Evelyn made the journey from Mexico to Texas more than two decades ago to pursue a better life. But now, her life is constrained in other ways. Evelyn lives in the Rio Grande Valley, where multiple interior border checkpoints prevent undocumented immigrants from traveling north — unless they want to risk arrest and potential deportation.
So given all of the rubbish that is in the news now it is time to face reality — and that is one is not to be comfortable when breaking the law whilst entering a sovereign nation with adequate documentation.
This affects Evelyn’s ability to care for her son, David, who is both deaf and blind. The only school that can accommodate David is about 300 miles north in Austin. Evelyn can’t take him there herself. For years, she’s had to rely on friends.
Evelyn — who doesn’t feel comfortable using her real name because of her undocumented status — is just one of many immigrants living in Texas’ Rio Grande Valley who are forced to define their lives between border checkpoints. (Not forced, she initially made a choice.)
In the name of national security, the Department of Homeland Security (DHS) operates 35 permanent and hundreds of “temporary” border checkpoints to crack down on drug smuggling. These checkpoints allow agents to check the citizenship status of people passing within 100 miles of a U.S. land or coastal border.
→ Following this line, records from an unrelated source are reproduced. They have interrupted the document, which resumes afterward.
(** Modelled from the spec: the library's per-layer naming convention
    ([dense_<n>/kernel], [dense_<n>/bias], 1-indexed), for a model built
    first in its session.  The name of a weight is that of its backend
    variable, which ends in the output index [:0].  A dense layer of [units]
    units fed with [width] values has a kernel of shape [width; units] and a
    bias of shape [units]; the other layers have no weights.  [values] gives
    the trained numbers of each weight. *)
Fixpoint model_layers (values : string → list float) (width : nat)
    (dense activations dropouts : nat) (ls : list layer) : list KLayer :=
  match ls with
  | [] => []
  | Dense units input_dim _ :: ls' =>
      let width := default width input_dim in
      let name := "dense_" +:+ pretty dense in
      {| name := name;
         weights := [(name +:+ "/kernel:0",
                      {| shape := [width; units]; data := values (name +:+ "/kernel:0") |});
                     (name +:+ "/bias:0",
                      {| shape := [units]; data := values (name +:+ "/bias:0") |})] |}
      :: model_layers values units (S dense) activations dropouts ls'
  | Activation _ :: ls' =>
      {| name := "activation_" +:+ pretty activations; weights := [] |}
      :: model_layers values width dense (S activations) dropouts ls'
  | Dropout _ :: ls' =>
      {| name := "dropout_" +:+ pretty dropouts; weights := [] |}
      :: model_layers values width dense activations (S dropouts) ls'
  end.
In order to pass through, immigrants are required to present documents like a U.S. passport or a driver’s license. (So what is the big deal?)
In 1979, the U.S. Supreme Court ruled that these checkpoints are allowed as long as the stops involve a “limited inquiry into residence status” and a visual inspection of the car. Now, about 200 million people live in what the American Civil Liberties Union refers to as a “constitution-free” zone where they can be subject to checkpoints. Certainly that comes as an unavailable number someone’s picked.
At some checkpoints, border agents can go so far as to stop ambulances to check the immigration status of patients. In one case, an immigrant with a broken foot was allowed past a checkpoint to get treatment, but was told he would later be detained. He now has a pending immigration case, according to the Los Angeles Times.
Immigrant women are especially at risk now that Texas has slashed family planning funding and shut down clinics in the Valley. Even legal immigrant women who need birth control or cancer screenings are too afraid of crossing the checkpoints because they fear immigration enforcement.
Evelyn is holding out for comprehensive immigration reform, but she is also just as hopeful for a temporary fix like President Obama’s executive action known as the Deferred Action for Parents of Americans and Legal Residents (DAPA).
DAPA would grant undocumented parents of legal U.S. citizens with the ability to secure a Social Security number needed to get a state identification card or driver’s license — something that could help Evelyn, since David has citizenship. But it’s been tied up in the U.S. Supreme Court because of a multi-state, Republican-led lawsuit that challenged the constitutionality of the initiative. Or in other words — amnesty. Has anyone asked the simple question, “Why?”
Evelyn hopes DAPA is upheld so that her family can benefit from David’s continued therapy sessions.
“It would be good most of all for him because he’ll be able to go back to school,” Evelyn said. “If I have DAPA, I will be with my two children and build a better life for both.”